Awamleh Ahlam A, Perez-Ordoñez Bayardo
Department of Pathology, University Health Network, Toronto General Hospital, 200 Elizabeth St, Toronto, Ontario, Canada.
Arch Pathol Lab Med. 2007 Jun;131(6):974-8. doi: 10.5858/2007-131-974-SANTOT.

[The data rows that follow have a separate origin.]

Definition ksCrossProduct (a b : KSVec3 F) : KSVec3 F :=
  mkVec (y a * z b - z a * y b) (z a * x b - x a * z b) (x a * y b - y b * x a).

Definition ksVectorSubtract (a b : KSVec3 F) : KSVec3 F :=
  mkVec (x a - x b) (y a - y b) (z a - z b).

Definition ksVectorNormalize (v : KSVec3 F) : KSVec3 F :=
  let length := ksVectorLength v in
  if feqb length 0 then v
  else
    let length := 1 / length in
    mkVec (x v * length) (y v * length) (z v * length).

Definition ksScale (r : KSMatrix4 F) (sx sy sz : F) : KSMatrix4 F :=
  mkMat (m00 r * sx) (m01 r * sx) (m02 r * sx) (m03 r * sx)
        (m10 r * sy) (m11 r * sy) (m12 r * sy) (m13 r * sy)
        (m20 r * sz) (m21 r * sz) (m22 r * sz) (m23 r * sz)
        (m30 r) (m31 r) (m32 r) (m33 r).

Definition ksTranslate (r : KSMatrix4 F) (tx ty tz : F) : KSMatrix4 F :=
  mkMat (m00 r) (m01 r) (m02 r) (m03 r)
        (m10 r) (m11 r) (m12 r) (m13 r)
        (m20 r) (m21 r) (m22 r) (m23 r)
        (m30 r + (m00 r * tx + m10 r * ty + m20 r * tz))
        (m31 r + (m01 r * tx + m11 r * ty + m21 r * tz))
        (m32 r + (m02 r * tx + m12 r * ty + m22 r * tz))
        (m33 r + (m03 r * tx + m13 r * ty + m23 r * tz)).

(** One row of [tmp]: row [(a0, a1, a2, a3)] of the left matrix times [b]. *)
Definition row_mul (a0 a1 a2 a3 : F) (b : KSMatrix4 F) : F * F * F * F :=
  (a0 * m00 b + a1 * m10 b + a2 * m20 b + a3 * m30 b,
   a0 * m01 b + a1 * m11 b + a2 * m21 b + a3 * m31 b,
   a0 * m02 b + a1 * m12 b + a2 * m22 b + a3 * m32 b,
   a0 * m03 b + a1 * m13 b + a2 * m23 b + a3 * m33 b).

Definition ksMatrixMultiply (a b : KSMatrix4 F) : KSMatrix4 F :=
  let '(t00, t01, t02, t03) := row_mul (m00 a) (m01 a) (m02 a) (m03 a) b in
  let '(t10, t11, t12, t13) := row_mul (m10 a) (m11 a) (m12 a) (m13 a) b in
  let '(t20, t21, t22, t23) := row_mul (m20 a) (m21 a) (m22 a) (m23 a) b in
  let '(t30, t31, t32, t33) := row_mul (m30 a) (m31 a) (m32 a) (m33 a) b in
  mkMat t00 t01 t02 t03 t10 t11 t12 t13 t20 t21 t22 t23 t30 t31 t32 t33.

Definition ksCopyMatrix4 (src : KSMatrix4 F) : KSMatrix4 F := src.

Definition ksTranspose (s : KSMatrix4 F) : KSMatrix4 F :=
  mkMat (m00 s) (m10 s) (m20 s) (m30 s)
        (m01 s) (m11 s) (m21 s) (m31 s)
        (m02 s) (m12 s) (m22 s) (m32 s)
        (m03 s) (m13 s) (m23 s) (m33 s).

Definition ksMatrix4ToMatrix3 (s : KSMatrix4 F) : KSMatrix3 F :=
  mkMat3 (m00 s) (m01 s) (m02 s) (m10 s) (m11 s) (m12 s) (m20 s) (m21 s) (m22 s).

Definition ksMatrixLoadIdentity : KSMatrix4 F :=
  mkMat 1 0 0 0  0 1 0 0  0 0 1 0  0 0 0 1.
(** [ksInvert]: the cofactor expressions [inv[k]] with [m[4*i+j] = m.ij]. *)
Definition inv0 (r : KSMatrix4 F) : F :=
  m11 r * m22 r * m33 r
  - m11 r * m23 r * m32 r
  - m21 r * m12 r * m33 r
  + m21 r * m13 r * m32 r
  + m31 r * m12 r * m23 r
  - m31 r * m13 r * m22 r.
Definition inv1 (r : KSMatrix4 F) : F :=
  -m01 r * m22 r * m33 r
  + m01 r * m23 r * m32 r
  + m21 r * m02 r * m33 r
  - m21 r * m03 r * m32 r
  - m31 r * m02 r * m23 r
  + m31 r * m03 r * m22 r.
Definition inv2 (r : KSMatrix4 F) : F :=
  m01 r * m12 r * m33 r
  - m01 r * m13 r * m32 r
  - m11 r * m02 r * m33 r
  + m11 r * m03 r * m32 r
  + m31 r * m02 r * m13 r
  - m31 r * m03 r * m12 r.
Definition inv3 (r : KSMatrix4 F) : F :=
  -m01 r * m12 r * m23 r
  + m01 r * m13 r * m22 r
  + m11 r * m02 r * m23 r
  - m11 r * m03 r * m22 r
  - m21 r * m02 r * m13 r
  + m21 r * m03 r * m12 r.
Definition inv4 (r : KSMatrix4 F) : F :=
  -m10 r * m22 r * m33 r
  + m10 r * m23 r * m32 r
  + m20 r * m12 r * m33 r
  - m20 r * m13 r * m32 r
  - m30 r * m12 r * m23 r
  + m30 r * m13 r * m22 r.
Definition inv5 (r : KSMatrix4 F) : F :=
  m00 r * m22 r * m33 r
  - m00 r * m23 r * m32 r
  - m20 r * m02 r * m33 r
  + m20 r * m03 r * m32 r
  + m30 r * m02 r * m23 r
  - m30 r * m03 r * m22 r.
Definition inv6 (r : KSMatrix4 F) : F :=
  -m00 r * m12 r * m33 r
  + m00 r * m13 r * m32 r
  + m10 r * m02 r * m33 r
  - m10 r * m03 r * m32 r
  - m30 r * m02 r * m13 r
  + m30 r * m03 r * m12 r.
Definition inv7 (r : KSMatrix4 F) : F :=
  m00 r * m12 r * m23 r
  - m00 r * m13 r * m22 r
  - m10 r * m02 r * m23 r
  + m10 r * m03 r * m22 r
  + m20 r * m02 r * m13 r
  - m20 r * m03 r * m12 r.
Definition inv8 (r : KSMatrix4 F) : F :=
  m10 r * m21 r * m33 r
  - m10 r * m23 r * m31 r
  - m20 r * m11 r * m33 r
  + m20 r * m13 r * m31 r
  + m30 r * m11 r * m23 r
  - m30 r * m13 r * m21 r.
Definition inv9 (r : KSMatrix4 F) : F :=
  -m00 r * m21 r * m33 r
  + m00 r * m23 r * m31 r
  + m20 r * m01 r * m33 r
  - m20 r * m03 r * m31 r
  - m30 r * m01 r * m23 r
  + m30 r * m03 r * m21 r.
Definition inv10 (r : KSMatrix4 F) : F :=
  m00 r * m11 r * m33 r
  - m00 r * m13 r * m31 r
  - m10 r * m01 r * m33 r
  + m10 r * m03 r * m31 r
  + m30 r * m01 r * m13 r
  - m30 r * m03 r * m11 r.
Definition inv11 (r : KSMatrix4 F) : F :=
  -m00 r * m11 r * m23 r
  + m00 r * m13 r * m21 r
  + m10 r * m01 r * m23 r
  - m10 r * m03 r * m21 r
  - m20 r * m01 r * m13 r
  + m20 r * m03 r * m11 r.
Definition inv12 (r : KSMatrix4 F) : F :=
  -m10 r * m21 r * m32 r
  + m10 r * m22 r * m31 r
  + m20 r * m11 r * m32 r
  - m20 r * m12 r * m31 r
  - m30 r * m11 r * m22 r
  + m30 r * m12 r * m21 r.
Definition inv13 (r : KSMatrix4 F) : F :=
  m00 r * m21 r * m32 r
  - m00 r * m22 r * m31 r
  - m20 r * m01 r * m32 r
  + m20 r * m02 r * m31 r
  + m30 r * m01 r * m22 r
  - m30 r * m02 r * m21 r.
Definition inv14 (r : KSMatrix4 F) : F :=
  -m00 r * m11 r * m32 r
  + m00 r * m12 r * m31 r
  + m10 r * m01 r * m32 r
  - m10 r * m02 r * m31 r
  - m30 r * m01 r * m12 r
  + m30 r * m02 r * m11 r.
Definition inv15 (r : KSMatrix4 F) : F :=
  m00 r * m11 r * m22 r
  - m00 r * m12 r * m21 r
  - m10 r * m01 r * m22 r
  + m10 r * m02 r * m21 r
  + m20 r * m01 r * m12 r
  - m20 r * m02 r * m11 r.

Definition ksFrustum (result : KSMatrix4 F) (left right bottom top nearZ farZ : F) : KSMatrix4 F :=
  let deltaX := right - left in
  let deltaY := top - bottom in
  let deltaZ := farZ - nearZ in
  if fleb nearZ 0 || fleb farZ 0 || fleb deltaX 0 || fleb deltaY 0 || fleb deltaZ 0
  then result
  else
    let frust :=
      mkMat (two * nearZ / deltaX) 0 0 0
            0 (two * nearZ / deltaY) 0 0
            ((right + left) / deltaX) ((top + bottom) / deltaY) (- (nearZ + farZ) / deltaZ) (- (1))
            0 0 (- two * nearZ * farZ / deltaZ) 0 in
    ksMatrixMultiply frust result.

Definition ksOrtho (result : KSMatrix4 F) (left right bottom top nearZ farZ : F) : KSMatrix4 F :=
  let deltaX := right - left in
  let deltaY := top - bottom in
  let deltaZ := farZ - nearZ in
  if feqb deltaX 0 || feqb deltaY 0 || feqb deltaZ 0 then result
  else
    let ortho :=
      mkMat (two / deltaX) 0 0 0
            0 (two / deltaY) 0 0
            0 0 (- two / deltaZ) 0
            (- (right + left) / deltaX) (- (top + bottom) / deltaY) (- (nearZ + farZ) / deltaZ) 1 in
    ksMatrixMultiply ortho result.

Definition ksLookAt (eye target up : KSVec3 F) : KSMatrix4 F :=
  let forward := ksVectorNormalize (ksVectorSubtract target eye) in
  let side := ksVectorNormalize (ksCrossProduct up forward) in
  let up2 := ksVectorNormalize (ksCrossProduct side forward) in
  let result :=
    mkMat (x side) (y side) (z side) 0
          (x up2) (y up2) (z up2) 0
          (- x forward) (- y forward) (- z forward) 0
          0 0 0 1 in
  let transMat := ksTranslate ksMatrixLoadIdentity (- x eye) (- y eye) (- z eye) in
  ksMatrixMultiply result transMat.

Context `{Trig F}.

(** The matrix [rotMat] for a unit axis. *)
Definition rotMat (sinAngle cosAngle x y z : F) : KSMatrix4 F :=
  let xx := x * x in let yy := y * y in let zz := z * z in
  let xy := x * y in let yz := y * z in let zx := z * x in
  let xs := x * sinAngle in let ys := y * sinAngle in let zs := z * sinAngle in
  let oneMinusCos := 1 - cosAngle in
  mkMat (oneMinusCos * xx + cosAngle) (oneMinusCos * xy - zs) (oneMinusCos * zx + ys) 0
        (oneMinusCos * xy + zs) (oneMinusCos * yy + cosAngle) (oneMinusCos * yz - xs) 0
        (oneMinusCos * zx - ys) (oneMinusCos * yz + xs) (oneMinusCos * zz + cosAngle) 0
        0 0 0 1.

Definition ksRotate (result : KSMatrix4 F) (angle x y z : F) : KSMatrix4 F :=
  let mag := fsqrt (x * x + y * y + z * z) in
  let sinAngle := fsin (angle * fpi / fpos 180) in
  let cosAngle := fcos (angle * fpi / fpos 180) in
  if fleb mag 0 then result
  else ksMatrixMultiply (rotMat sinAngle cosAngle (x / mag) (y / mag) (z / mag)) result.

Definition ksPerspective (result : KSMatrix4 F) (fovy aspect nearZ farZ : F) : KSMatrix4 F :=
  let frustumH := ftan (fovy / fpos 360 * fpi) * nearZ in
  let frustumW := frustumH * aspect in
  ksFrustum result (- frustumW) frustumW (- frustumH) frustumH nearZ farZ.

End Ops.

(** The inverse: the cofactors are computed in floats and stored as doubles, in which
    the determinant and the quotients are computed; [widen] and [narrow] are C's
    conversions between the two types. *)
Class Wide (F D : Type) := { widen : F -> D; narrow : D -> F }.
Section Invert.
Context {F D : Type} `{Scalar F} `{Scalar D} `{Wide F D}.
Local Open Scope scalar_scope.
Definition det (r : KSMatrix4 F) : D :=
  widen (m00 r) * widen (inv0 r) + widen (m01 r) * widen (inv4 r) + widen (m02 r) * widen (inv8 r) + widen (m03 r) * widen (inv12 r).

(** The returned flag and [out], unchanged when the determinant is zero. *)
Definition ksInvert (out r : KSMatrix4 F) : KSMatrix4 F * Z :=
  if feqb (det r) 0 then (out, 0%Z)
  else
    let d := 1 / det r in
    let q c := narrow (widen c * d) in
    (mkMat (q (inv0 r)) (q (inv1 r)) (q (inv2 r)) (q (inv3 r))
           (q (inv4 r)) (q (inv5 r)) (q (inv6 r)) (q (inv7 r))
           (q (inv8 r)) (q (inv9 r)) (q (inv10 r)) (q (inv11 r))
           (q (inv12 r)) (q (inv13 r)) (q (inv14 r)) (q (inv15 r)), 1%Z).
End Invert.

(** ** The two instances *)

#[global, refine] Instance R_Scalar : Scalar R := {|
  fzero := IZR 0; fone := IZR 1; fadd := Rplus; fsub := Rminus; fmul := Rmult; fdiv := Rdiv;
  fopp := Ropp;
  feqb := fun a b => if Req_dec_T a b then true else false;
  fleb := fun a b => if Rle_dec a b then true else false;
  fsqrt := sqrt |}.
Defined.
#[global] Instance R_Trig : Trig R := {| fsin := sin; fcos := cos; ftan := tan; fpi := PI |}.

#[global] Instance F32_Scalar : Scalar spec_float := {|
  fzero := F32.of_Z 0; fone := F32.of_Z 1; fadd := F32.add; fsub := F32.sub; fmul := F32.mul;
  fdiv := F32.div; fopp := SFopp; feqb := SFeqb; fleb := SFleb;
  fsqrt := SFsqrt F32.prec F32.emax |}.

#[global] Instance R_Wide : Wide R R := {| widen := id; narrow := id |}.
(** The doubles, beside the floats: not an instance, since both are [spec_float]. *)
Definition F64_Scalar : Scalar spec_float := {|
  fzero := F64.of_Z 0; fone := F64.of_Z 1; fadd := F64.add; fsub := F64.sub; fmul := F64.mul;
  fdiv := F64.div; fopp := SFopp; feqb := SFeqb; fleb := SFleb;
  fsqrt := SFsqrt F64.prec F64.emax |}.
Definition F_Wide : Wide spec_float spec_float := {| widen := F64.of_float; narrow := F64.to_float |}.
(** [ksInvert] as compiled, with its floats and doubles. *)
Definition invert32 : KSMatrix4 spec_float -> KSMatrix4 spec_float -> KSMatrix4 spec_float * Z :=
  @ksInvert spec_float spec_float F32_Scalar F64_Scalar F_Wide.

(** ** Lemmas *)

Local Open Scope R_scope.

Abbreviation Mat := (KSMatrix4 R).
Abbreviation Vec := (KSVec3 R).
Abbreviation I4 := (@ksMatrixLoadIdentity R R_Scalar).

Ltac mat_ring :=
  unfold ksMatrixMultiply, row_mul, ksTranspose, ksTranslate, ksScale, ksMatrixLoadIdentity;
  simpl; f_equal; ring.

Lemma mult_assoc (a b c : Mat) :
  ksMatrixMultiply (ksMatrixMultiply a b) c = ksMatrixMultiply a (ksMatrixMultiply b c).
Proof. mat_ring. Qed.
Lemma mult_id_l (a : Mat) : ksMatrixMultiply I4 a = a.
Proof. destruct a; mat_ring. Qed.
Lemma mult_id_r (a : Mat) : ksMatrixMultiply a I4 = a.
Proof. destruct a; mat_ring. Qed.
Lemma transpose_mult (a b : Mat) :
  ksTranspose (ksMatrixMultiply a b) = ksMatrixMultiply (ksTranspose b) (ksTranspose a).
Proof. mat_ring. Qed.
Lemma transpose_involutive (a : Mat) : ksTranspose (ksTranspose a) = a.
Proof. destruct a; reflexivity. Qed.

(** Every entry times a scalar. *)
Definition scale_all (a : Mat) (d : R) : Mat :=
  mkMat (m00 a * d) (m01 a * d) (m02 a * d) (m03 a * d)
        (m10 a * d) (m11 a * d) (m12 a * d) (m13 a * d)
        (m20 a * d) (m21 a * d) (m22 a * d) (m23 a * d)
        (m30 a * d) (m31 a * d) (m32 a * d) (m33 a * d).
Definition adjugate (r : Mat) : Mat :=
  mkMat (inv0 r) (inv1 r) (inv2 r) (inv3 r) (inv4 r) (inv5 r) (inv6 r) (inv7 r)
        (inv8 r) (inv9 r) (inv10 r) (inv11 r) (inv12 r) (inv13 r) (inv14 r) (inv15 r).

Lemma mult_scale_r (a b : Mat) d :
  ksMatrixMultiply a (scale_all b d) = scale_all (ksMatrixMultiply a b) d.
Proof. unfold scale_all; mat_ring. Qed.
Lemma mult_scale_l (a b : Mat) d :
  ksMatrixMultiply (scale_all a d) b = scale_all (ksMatrixMultiply a b) d.
Proof. unfold scale_all; mat_ring. Qed.

Ltac cofactors :=
  unfold adjugate, det, inv0, inv1, inv2, inv3, inv4, inv5, inv6, inv7, inv8, inv9, inv10,
    inv11, inv12, inv13, inv14, inv15, scale_all.

Lemma mult_adjugate (r : Mat) : ksMatrixMultiply r (adjugate r) = scale_all I4 (det r).
Proof. destruct r; cofactors; mat_ring. Qed.
Lemma adjugate_mult (r : Mat) : ksMatrixMultiply (adjugate r) r = scale_all I4 (det r).
Proof. destruct r; cofactors; mat_ring. Qed.

Lemma scale_inverse d : d <> 0 -> scale_all (scale_all I4 d) (1 / d) = I4.
Proof. intros H; unfold scale_all, ksMatrixLoadIdentity; simpl; f_equal; field; done. Qed.

(** A point as a row vector, the convention of the matrices: [v * M]. *)
Definition apply (p : R * R * R * R) (m : Mat) : R * R * R * R :=
  let '(a0, a1, a2, a3) := p in row_mul a0 a1 a2 a3 m.

Definition translation (tx ty tz : R) : Mat := mkMat 1 0 0 0 0 1 0 0 0 0 1 0 tx ty tz 1.
Definition scaling (sx sy sz : R) : Mat := mkMat sx 0 0 0 0 sy 0 0 0 0 sz 0 0 0 0 1.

Sclerosing angiomatoid nodular transformation (SANT) is a recently recognized nonneoplastic vascular lesion of the spleen with fewer than 30 cases described. Microscopically, SANT consists of multiple well-circumscribed vascular/angiomatoid nodules showing plump endothelial cell and extravasated erythrocytes. The nodules are surrounded by a variable lymphoplasmacytic infiltrate, spindle cells, and collagenous stroma. The vascular nodules display a complex mixture of endothelial phenotypes resembling splenic sinusoids (CD34-/CD31+/CD8+), capillaries (CD34+/ CD31+/CD8-), and small veins (CD34-/CD31+/CD8-). Focal expression of CD68 can also be seen. The differential diagnosis of SANT includes splenic hamartoma, inflammatory myofibroblastic tumor, littoral cell angioma, and hemangioendothelioma. It has been postulated that SANT represents a peculiar hamartomatous transformation of splenic red pulp in response to an exaggerated nonneoplastic stromal proliferation. SANT has a benign clinical course with splenectomy being curative.
硬化性血管瘤样结节性转化(SANT)是一种最近才被认识的脾脏非肿瘤性血管病变,报道的病例少于30例。在显微镜下,SANT由多个边界清晰的血管/血管瘤样结节组成,这些结节可见饱满的内皮细胞和外渗的红细胞。结节被不同程度的淋巴细胞和浆细胞浸润、梭形细胞及胶原性间质所包绕。血管结节呈现出复杂的内皮细胞表型混合,类似于脾血窦(CD34-/CD31+/CD8+)、毛细血管(CD34+/CD31+/CD8-)和小静脉(CD34-/CD31+/CD8-)。CD68也可见局灶性表达。SANT的鉴别诊断包括脾错构瘤、炎性肌成纤维细胞瘤、边缘细胞血管瘤和血管内皮瘤。据推测,SANT代表脾红髓对非肿瘤性基质过度增殖的一种特殊错构瘤样转化。SANT临床过程良性,脾切除术可治愈。